TASK DESCRIPTION - From the first line through the line containing "else Some (m_start", transcribe the records exactly and include no other lines.

SUPPLIED RECORDS -
(** ** Help *)

(** [helpStore::get]; [None] is a [string] of a negative length. *)
Definition help_get (length : Z) (h : helpStore) : option (list byte) :=
  if bool_decide (m_end h = []) then Some (m_start h ++ [x0a])
  else if length <? len (m_start h) then None
  else Some (m_start h ++ repeat x20 (Z.to_nat (length - len (m_start h))) ++ m_end h ++ [x0a]).
Fixpoint help_text (length : Z) (l : list helpStore) : option (list byte) :=
  match l with
  | [] => Some []
  | h :: l => a ← help_get length h; r ← help_text length l; Some (a ++ r)
  end.
(** [update_help] after the vector and the width have changed. *)
Definition update_help (max : Z) (v : list helpStore) (o : Options) : option Options :=
  h ← help_text (max + 7) v; Some (set_help_lists max h v o).

(** ** insert *)

Definition help_line (opt : Pmc_option) : helpStore :=
  mk_helpStore (bytes " -" ++ [short_name opt] ++ (if have_arg opt then bytes " [" ++ arg_help opt ++ bytes "]" else []))
    (help_msg opt ++ (if have_arg opt && negb (bool_decide (def_val opt = []))
                      then bytes ", default " ++ def_val opt else [])).
Definition opt_legal (opt : Pmc_option) (o : Options) : bool :=
  negb (bool_decide (short_name opt = x00) || bool_decide (short_name opt ∈ bytes ":+-W")) &&
  negb (bool_decide (short_name opt ∈ m_all_opts o)) &&
  (if long_only opt then negb (bool_decide (long_name opt = []))
   else negb (have_arg opt && bool_decide (arg_help opt = [])) && negb (bool_decide (help_msg opt = []))).
(** The short form and its help. *)
Definition insert_short (opt : Pmc_option) (o : Options) : option Options :=
  if long_only opt then Some o
  else
    let short := m_all_short_opts o ++ short_name opt :: (if have_arg opt then [x3a] else []) in
    let max := if have_arg opt then Z.max (m_max_arg_name o) (len (arg_help opt)) else m_max_arg_name o in
    update_help max (helpVec o ++ [help_line opt])
      (set_opt_lists (m_net_opts o) (m_all_opts o) short (m_with_opts o) (m_useDef o) o).
Definition insert_name (opt : Pmc_option) (o : Options) : Options :=
  let with_ := if have_arg opt then m_with_opts o ++ [short_name opt] else m_with_opts o in
  set_opt_lists (m_net_opts o) (m_all_opts o ++ [short_name opt]) (m_all_short_opts o) with_ (m_useDef o) o.
(** [memcpy] of a name and its end into the block. *)
Definition store_name (off : Z) (name block : list byte) : list byte := splice block off (name ++ [x00]).
(** Room for a name in [m_strings]. *)
Definition room (r : realloc_res) (size : Z) (o : Options) : option (bool * option nat * names_mem) :=
  old ← block_of (m_strings o) (m_names o);
  if len old <? size then Buf_alloc r (size + 250) (m_strings o) (m_names o) else Some (true, m_strings o, m_names o).
Definition insert_long (r : realloc_res) (opt : Pmc_option) (o : Options) : option (bool * Options) :=
  if bool_decide (long_name opt = []) then Some (true, o)
  else
    let size := m_last_strings o + len (long_name opt) + 1 in
    '(ok, b, h) ← room r size o;
    if negb ok then Some (false, set_longs (m_long_opts_list o) b h (m_last_strings o) o)
    else
      n ← b;
      block ← n_blocks h !! n;
      let h := mk_names (<[n := store_name (m_last_strings o) (long_name opt) block]> (n_blocks h)) (n_next h) in
      let l := mk_lopt n (m_last_strings o) (have_arg opt) (short_name opt) in
      Some (true, set_longs (m_long_opts_list o ++ [l]) b h size o).
Definition insert (r : realloc_res) (opt : Pmc_option) (o : Options) : option (bool * Options) :=
  if negb (opt_legal opt o) then Some (false, o)
  else o ← insert_short opt o; insert_long r opt (insert_name opt o).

TASK RESULT -
(** ** Help *)

(** [helpStore::get]; [None] is a [string] of a negative length. *)
Definition help_get (length : Z) (h : helpStore) : option (list byte) :=
  if bool_decide (m_end h = []) then Some (m_start h ++ [x0a])
  else if length <? len (m_start h) then None
  else Some (m_start h ++ repeat x20 (Z.to_nat (length - len (m_start h))) ++ m_end h ++ [x0a]).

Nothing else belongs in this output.